Task directions: In the data below, retype exactly the line that contains "- exact demo_inode_at." and every line after it, through the last.

Dataset:
(** What a system call that turned the blocks [a] into [a'] guarantees about
    the disk [d] it started from: the changes are on disk, and a crash at any
    point is recovered to the old or the new blocks. *)
Definition durable (s s' : log_st A) (a' : blocks) : Prop :=
  let d := dsk (lo_bio s) in
  same_data st (dsk (lo_bio s')) a' /\ log_n st (dsk (lo_bio s')) = 0 /\
  exists L, dlog (lo_bio s') = dlog (lo_bio s) ++ L /\ dsk (lo_bio s') = apply_writes L d /\
    forall P D, P `prefix_of` L -> rtc (recovery_crash st) (apply_writes P d) D ->
      log_wf st D /\ (same_data st (recovered st D) d \/ same_data st (recovered st D) a').

Lemma wp_end_op_nothing (s : log_st A) Q :
  lk_locked (lg_lock (lo s)) = 0 -> hart_ok (hart_of s) -> lg_n (lo s) = 0 -> lg_outstanding (lo s) = 1 -> lg_committing (lo s) = 0 ->
  (forall s', like s s' -> quiet_log s' -> lg_outstanding (lo s') = 0 -> lg_committing (lo s') = 0 -> hart_same (hart_of s) (hart_of s') -> Q tt s') ->
  wp end_op Q s.
Proof.
  intros Hlk Hh Hn Ho Hc HQ. unfold end_op. wp_step. apply wp_lg_acquire; [done|done|]. intros l1 s1 Hcs1.
  wp_step. apply wp_gets. change (lg_outstanding (lo s1)) with (lg_outstanding (lo s)).
  change (lg_committing (lo s1)) with (lg_committing (lo s)). rewrite Ho, Hc. cbn [Z.sub Z.add Z.opp Z.pos_sub Z.eqb negb].
  wp_step. apply wp_modify. wp_step. wp_step. wp_step. apply wp_modify. wp_step.
  set (s2 := set_lg_committing 1 _). apply (wp_lg_release (hart_of s)); [exact Hcs1|]. intros l3 h3 Hl3 Hh3.
  assert (hart_ok h3) as Hok3 by (by apply (hart_ok_proper _ _ Hh3)).
  set (s3 := set_lg_lock l3 (set_hart h3 s2)). change (1 - 1 =? 0) with true. cbv iota. wp_step. unfold commit. wp_step. apply wp_gets.
  change (lg_n (lo s3)) with (lg_n (lo s)). rewrite Hn. cbn [Z.gtb Z.compare]. wp_step.
  assert (hart_of s3 = h3) as Eh3 by exact (hart_of_set_hart h3 s2).
  wp_step. apply wp_lg_acquire; [exact Hl3|by rewrite Eh3|]. intros l5 s5 Hcs5. wp_step. apply wp_modify.
  apply (wp_lg_release (hart_of s3)); [exact Hcs5|]. intros l6 h6 Hl6 Hh6. rewrite Eh3 in Hh6.
  set (s6 := set_lg_lock _ _). assert (hart_of s6 = h6) as Eh6 by exact (hart_of_set_hart h6 s5).
  assert (hart_ok h6) as Hok6 by (by apply (hart_ok_proper _ _ Hh6)). apply HQ; try done.
  - split; try done. exists h6. split; [done|]. change (lo_bio s6) with (set_hart h6 (set_hart (push_off (hart_of s3)) (set_hart h3 (set_hart (push_off (hart_of s)) (lo_bio s))))).
    by rewrite !set_hart_set_hart.
  - split; [exact Hl6|by rewrite Eh6].
  - by rewrite Eh6, Hh3.
Qed.

(** Every block of the disk has its size. *)
Definition sized (a : blocks) : Prop := forall c d, a !! c = Some d -> Z.of_nat (length d) = BSIZE.

(** The store after a system call that left the blocks [a]: no operation is
    open, and what is on the disk, [b], differs from [a] in the log only; it
    is what is read back, but for the torn blocks. *)
Record settled (Tn : gset Z) (s : log_st A) (a b : blocks) : Prop := {
  se_idle : idle st s (view Tn b) (fun _ => 0) log_room;
  se_dsk : dsk (lo_bio s) = b;
  se_data : same_data st b a;
  se_dom : forall c, is_Some (b !! c) <-> is_Some (a !! c);
  se_sized : sized a -> sized b
}.

Lemma idle_ext (s : log_st A) a R n m : idle st s a R n -> (forall c, R c = 0) -> (m <= n)%nat -> (2 <= m)%nat -> idle st s a (fun _ => 0) m.
Proof.
  intros [I1 [P1 P2 P3 P4 P5 P6 P7 P8 P9] I3 I4 I5] HR Hm Hm2. split; try done. split; try done.
  - eapply rep_mono; [eapply rep_ext; [exact P2|intros c; by rewrite HR|set_solver]|done].
  - intros c Hc. destruct (P4 c Hc) as (_ & ? & ?). done.
  - by intros c ?%elem_of_nil.
Qed.

Lemma sized_apply W a : (forall w, w ∈ W -> Z.of_nat (length w.2) = BSIZE) -> sized a -> sized (apply_writes W a).
Proof.
  revert a. induction W as [|[b x] W IH]; intros a HW Ha; [done|]. cbn [apply_writes]. apply IH; [intros w Hw; apply HW; by right|].
  intros c d [[-> <-]|[_ Hd]]%lookup_insert_Some; [apply (HW (c, x)); left|by eapply Ha].
Qed.

(** The view after writes to blocks that are not torn. *)
Lemma view_writes Tn L a : (forall c, c ∈ L.*1 -> c ∉ Tn) -> view Tn (apply_writes L a) = apply_writes L (view Tn a).
Proof.
  revert a. induction L as [|[c x] L IH]; intros a HL; [done|]. cbn [apply_writes]. rewrite IH by (intros k Hk; apply HL; by right).
  rewrite view_insert; [done|]. apply HL. by left.
Qed.

Lemma commit_writes_ext bs a a' h h0 : (forall c, c ∈ bs -> a' !! c = a !! c) -> commit_writes st bs a' h h0 = commit_writes st bs a h h0.
Proof.
  intros Ha. unfold commit_writes. f_equal; f_equal.
  - unfold log_copies. apply imap_ext. intros i c Hc. by rewrite Ha by (by eapply list_elem_of_lookup_2).
  - unfold homes. apply list_fmap_ext. intros i c Hc. by rewrite Ha by (by eapply list_elem_of_lookup_2).
Qed.

Lemma commit_writes_fst bs a h h0 c : Z.of_nat (length bs) <= LOGBLOCKS -> c ∈ (commit_writes st bs a h h0).*1 -> in_log st c \/ c ∈ bs.
Proof.
  intros Hlen. unfold commit_writes. rewrite !fmap_app, homes_fst, !elem_of_app. cbn [fmap list_fmap fst]. rewrite !list_elem_of_singleton.
  assert (in_log st st) as Hst by (unfold in_log, LOGBLOCKS, MAXOPBLOCKS; lia).
  intros [[Hb%log_copies_fst| ->]|[Hb| ->]]; [|by left|by right|by left]. left. unfold in_log. lia.
Qed.
(* ===== verification/FsDemo.v ===== *)
(** * A small file system

    A disk of 40 blocks with the log at block 2, one block of inodes, one of
    bitmap and five data blocks, and an empty file open in the inode table:
    the theorems about files apply to it. *)

From Stdlib Require Import ZArith Lia Bool String.
From stdpp Require Import base gmap list strings functions relations.
From S2P Require Import Prelude Mem Spinlock Sleeplock ObjCache Bio BioProof BioThms Log LogSpec LogProof LogThms BlockStore LogStore Fs FsBytes FsAlloc FsFile FsRw FsThms FsCrash.

Definition demo_sb : superblock := mkSuper FSMAGIC 40 5 16 30 2 33 34.
Definition demo_bitmap : list Z := [255; 255; 255; 255; 7] ++ replicate 1019 0.
Definition demo_inode : inode :=
  mkInode 1 2 1 (initsleeplock "inode") 1 T_FILE 0 0 1 0 (replicate 13 0).
Definition demo_inodes : list Z := wr_dinode zero_block (dinode_off 2) (dinode_of demo_inode).
Definition demo_disk : blocks := <[33 := demo_inodes]> (<[34 := demo_bitmap]> zero_disk).

Abbreviation demo_store := (mkLogSt
  (mkBio (mkPool (mkMach (mkHart 1 0 false true) ∅) 100) (mkLock EmptyString 0 0) ∅ [] 0 0 demo_disk [] 3)
  (mkLog (mkLock EmptyString 0 0) 2 0 0 1 0 (replicate 30 0))).
Abbreviation demo_fs := (mkFs demo_store demo_sb (mkLock EmptyString 0 0) (demo_inode :: replicate 49 zero_inode) 0).

Lemma demo_disk_lookup b : 0 <= b < 40 -> demo_disk !! b = Some (if b =? 34 then demo_bitmap else if b =? 33 then demo_inodes else zero_block).
Proof.
  intros Hb. unfold demo_disk. destruct (Z.eqb_spec b 34) as [->|Hne]; [done|]. destruct (Z.eqb_spec b 33) as [->|Hne']; [done|].
  rewrite !lookup_insert_ne by done. by apply zero_disk_lookup.
Qed.

Lemma demo_store_idle : idle 2 demo_store demo_disk (fun _ => 0) 38.
Proof.
  split; [exact demo_range| |split; [reflexivity|repeat split; done]|reflexivity|reflexivity]. split.
  - split; try reflexivity. apply prefix_nil.
  - split; [exact (core_empty _ _)|reflexivity|repeat split; done|reflexivity|done|].
    exists 38%nat. split; [|simpl; lia]. split; [change (0 < 100); lia|]. intros x Hx. by apply elem_of_nil in Hx.
  - lia.
  - intros c Hc. split; [done|]. unfold in_log, LOGBLOCKS, MAXOPBLOCKS in Hc.
    split; [rewrite demo_disk_lookup by lia; eauto|done].
  - constructor.
  - intros c Hc. by apply elem_of_nil in Hc.
  - done.
  - cbn [lo_bio dsk]. unfold log_n, hdr. rewrite demo_disk_lookup by lia. reflexivity.
  - exists zero_block. split; [by rewrite demo_disk_lookup|reflexivity].
Qed.

Abbreviation demo_bs := (log_store 2 demo_disk [] demo_range).

Lemma demo_used : forallb (used demo_sb demo_disk) (seqZ 0 35) = true /\ used demo_sb demo_disk 35 = false.
Proof. vm_compute. done. Qed.

Lemma demo_layout : layout (BS := demo_bs) demo_sb.
Proof.
  split; [split; reflexivity|split; discriminate|split; [discriminate|reflexivity]|split; [discriminate|reflexivity]|reflexivity|discriminate|].
  cbn [demo_sb sb_inodestart sb_size]. intros b Hb. unfold bs_block, log_store, log_block, in_log, LOGBLOCKS, MAXOPBLOCKS. lia.
Qed.

Lemma demo_wf : fs_wf (BS := demo_bs) demo_sb demo_disk.
Proof.
  split; [exact demo_layout| |].
  - intros b Hb. rewrite demo_disk_lookup by exact Hb. eexists. split; [done|]. by destruct (b =? 34), (b =? 33).
  - intros b Hb. change (dstart demo_sb) with 35 in Hb. destruct demo_used as [Hu _]. rewrite forallb_forall in Hu.
    apply Hu. apply list_elem_of_In, elem_of_seqZ. lia.
Qed.

Lemma demo_saddr k : saddr demo_disk (i_addrs demo_inode) k = 0.
Proof.
  assert (forall j, addr_at (i_addrs demo_inode) j = 0) as E.
  { intros j. unfold addr_at. rewrite nth_lookup. destruct (_ !! _) as [v|] eqn:Ev; [|done].
    cbn [i_addrs demo_inode] in Ev. by apply lookup_replicate in Ev as [-> _]. }
  unfold saddr. rewrite !E. by destruct (k <? NDIRECT), (k =? MAXFILE).
Qed.

Lemma demo_inode_ok : inode_ok demo_sb demo_disk demo_inode.
Proof.
  split; [reflexivity|split; [discriminate|reflexivity]| |].
  - split; try (split; [discriminate|reflexivity]); [reflexivity|]. intros x Hx. cbn [dinode_of di_addrs demo_inode i_addrs] in Hx.
    apply list_elem_of_lookup in Hx as [k Hk]. apply lookup_replicate in Hk as [-> _]. done.
  - split; [reflexivity|split; discriminate| | |].
    + intros k _ Hn. destruct (Hn (demo_saddr k)).
    + intros j k _ _ Hn. destruct (Hn (demo_saddr j)).
    + intros k Hk Hs. cbn [demo_inode i_size] in Hs. change BSIZE with 1024 in Hs. lia.
Qed.

Lemma demo_inode_at : inode_at demo_fs 1 demo_inode.
Proof. by split. Qed.

(** A source of 1500 bytes. *)
Definition demo_src (k : Z) : Z := k mod 256.
Definition demo_cin (tot m : Z) : list Z * bool := (demo_src <$> seqZ tot m, true).

Lemma demo_copies : copies demo_cin demo_src.
Proof. intros tot m _ _. by exists m. Qed.

(** A source that cannot be read past its first 1200 bytes, and fails in the
    middle of the piece that reaches there. *)
Definition short_cin (tot m : Z) : list Z * bool :=
  if tot + m <=? 1200 then (demo_src <$> seqZ tot m, true) else (demo_src <$> seqZ tot (Z.max 0 (1200 - tot)), false).

Lemma short_copies : copies short_cin demo_src.
Proof.
  intros tot m Ht Hm. unfold short_cin. destruct (Z.leb_spec (tot + m) 1200); [by exists m|]. exists (Z.max 0 (1200 - tot)). split; [done|]. lia.
Qed.

Lemma demo_room : rsz demo_sb ∅ = 1.
Proof. vm_compute. done. Qed.

Lemma file_write_atomic_witness :
  wp (syscall (writei demo_cin 1 0 1500)) (fun r s' => 0 <= r <= 1500 /\
    exists a' i', inode_at s' 1 i' /\ inode_ok demo_sb a' i' /\ durable 2 demo_store (f_store s') a' /\
      file_bytes a' i' = splice (file_bytes demo_disk demo_inode) 0 (demo_src <$> seqZ 0 r) /\
      disk_inode demo_sb a' 2 = dinode_of i' /\
      forall c, dstart demo_sb <= c < sb_size demo_sb -> used demo_sb demo_disk c = true ->
        ~ own demo_disk (i_addrs demo_inode) c -> a' !! c = demo_disk !! c) demo_fs.
Proof.
  refine (file_write_atomic 2 demo_range demo_fs demo_disk 38 1 demo_inode demo_cin demo_src 0 1500
    demo_store_idle eq_refl (le_n 38) demo_wf demo_inode_at demo_inode_ok demo_copies _ _ _ _); cbn [demo_inode i_size]; try lia.
  - vm_compute. discriminate.
  - change (f_sb demo_fs) with demo_sb. rewrite demo_room. reflexivity.
Defined.

(** The same inside a system call. *)
Abbreviation open_store := (mkLogSt
  (mkBio (mkPool (mkMach (mkHart 1 0 false true) ∅) 100) (mkLock EmptyString 0 0) ∅ [] 0 0 demo_disk [] 3)
  (mkLog (mkLock EmptyString 0 0) 2 1 0 1 0 (replicate 30 0))).
Abbreviation open_fs := (mkFs open_store demo_sb (mkLock EmptyString 0 0) (demo_inode :: replicate 49 zero_inode) 0).

Lemma open_fs_txn : txn (BS := demo_bs) open_fs demo_disk ∅ ∅.
Proof.
  destruct demo_store_idle as [_ Hp Hq _ _].
  refine (open_txn 2 demo_range open_store demo_disk 38 _ eq_refl Hq eq_refl eq_refl (le_n 38)).
  apply (pending_like 2 demo_store); [exact Hp|]. split; try reflexivity. exists (mkHart 1 0 false true). split; [repeat split; done|]. reflexivity.
Qed.

Lemma open_held : held_data demo_sb demo_disk ∅.
Proof. intros x c u Hx. by rewrite lookup_empty in Hx. Qed.

Lemma balloc_correct_witness :
  used demo_sb demo_disk 35 = false /\
  wp (balloc ROOTDEV) (fun r s' =>
    (r = 0 /\ txn (BS := demo_bs) s' demo_disk ∅ ∅ /\ forall j, 0 <= j < sb_size demo_sb -> used demo_sb demo_disk j = true) \/
    (dstart demo_sb <= r < sb_size demo_sb /\ used demo_sb demo_disk r = false /\ (forall j, 0 <= j < r -> used demo_sb demo_disk j = true) /\
     exists a', txn (BS := demo_bs) s' a' ∅ ({[r]} ∪ ({[BBLOCK r demo_sb]} ∪ ∅)) /\ a' !! r = Some (replicate 1024 0) /\
       (forall c, c <> r -> c <> BBLOCK r demo_sb -> a' !! c = demo_disk !! c) /\
       (forall c, 0 <= c < sb_size demo_sb -> used demo_sb a' c = used demo_sb demo_disk c || bool_decide (r = c)) /\
       wp (bfree ROOTDEV r) (fun _ s2 =>
         bfree ROOTDEV r s2 = Panic "freeing free block" /\
         exists a2 W2, txn (BS := demo_bs) s2 a2 ∅ W2 /\
           forall c, 0 <= c < sb_size demo_sb -> used demo_sb a2 c = used demo_sb demo_disk c) s')) open_fs.
Proof.
  split; [exact (proj2 demo_used)|].
  refine (balloc_correct (BS := demo_bs) open_fs demo_disk ∅ ∅ demo_wf open_fs_txn open_held _ _).
  - apply handles_0.
  - reflexivity.
Defined.

(** 1500 bytes from a source that fails in the middle of the second piece. *)
Lemma writei_readi_witness :
  (short_cin 1024 476).2 = false /\ length (short_cin 1024 476).1 = 176%nat /\
  wp (writei short_cin 1 0 1500) (fun r s' =>
    if (i_size demo_inode <? 0) || (MAXFILE * BSIZE <? 0 + 1500) then r = -1 /\ s' = open_fs
    else 0 <= r <= 1500 /\ exists Tn a' i' W',
      wrote_file (BS := demo_bs) Tn open_fs demo_disk ∅ 1 demo_inode short_cin demo_src 0 1500 r s' a' i' W' /\
      forall o k, 0 <= o < 2 ^ 32 -> 0 <= k < 2 ^ 31 -> Tn = ∅ \/ o + k <= (0 + r) / BSIZE * BSIZE \/ ((0 + r) / BSIZE + 1) * BSIZE <= o ->
        let out := take (Z.to_nat k) (drop (Z.to_nat o) (splice (file_bytes demo_disk demo_inode) 0 (demo_src <$> seqZ 0 r))) in
        wp (readi to_kernel 1 o k) (fun v _ => v = (Z.of_nat (length out), out)) s') open_fs.
Proof.
  split; [reflexivity|]. split; [reflexivity|].
  refine (writei_readi (BS := demo_bs) open_fs demo_disk ∅ 1 demo_inode short_cin demo_src 0 1500
    demo_wf open_fs_txn _ demo_inode_ok short_copies _ _ _ _); try lia.
  - exact demo_inode_at.
  - right. intros c _. apply not_elem_of_empty.
  - change (f_sb open_fs) with demo_sb. rewrite demo_room. reflexivity.
Defined.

Answer area:
  - exact demo_inode_at.
  - right. intros c _. apply not_elem_of_empty.
  - change (f_sb open_fs) with demo_sb. rewrite demo_room. reflexivity.
Defined.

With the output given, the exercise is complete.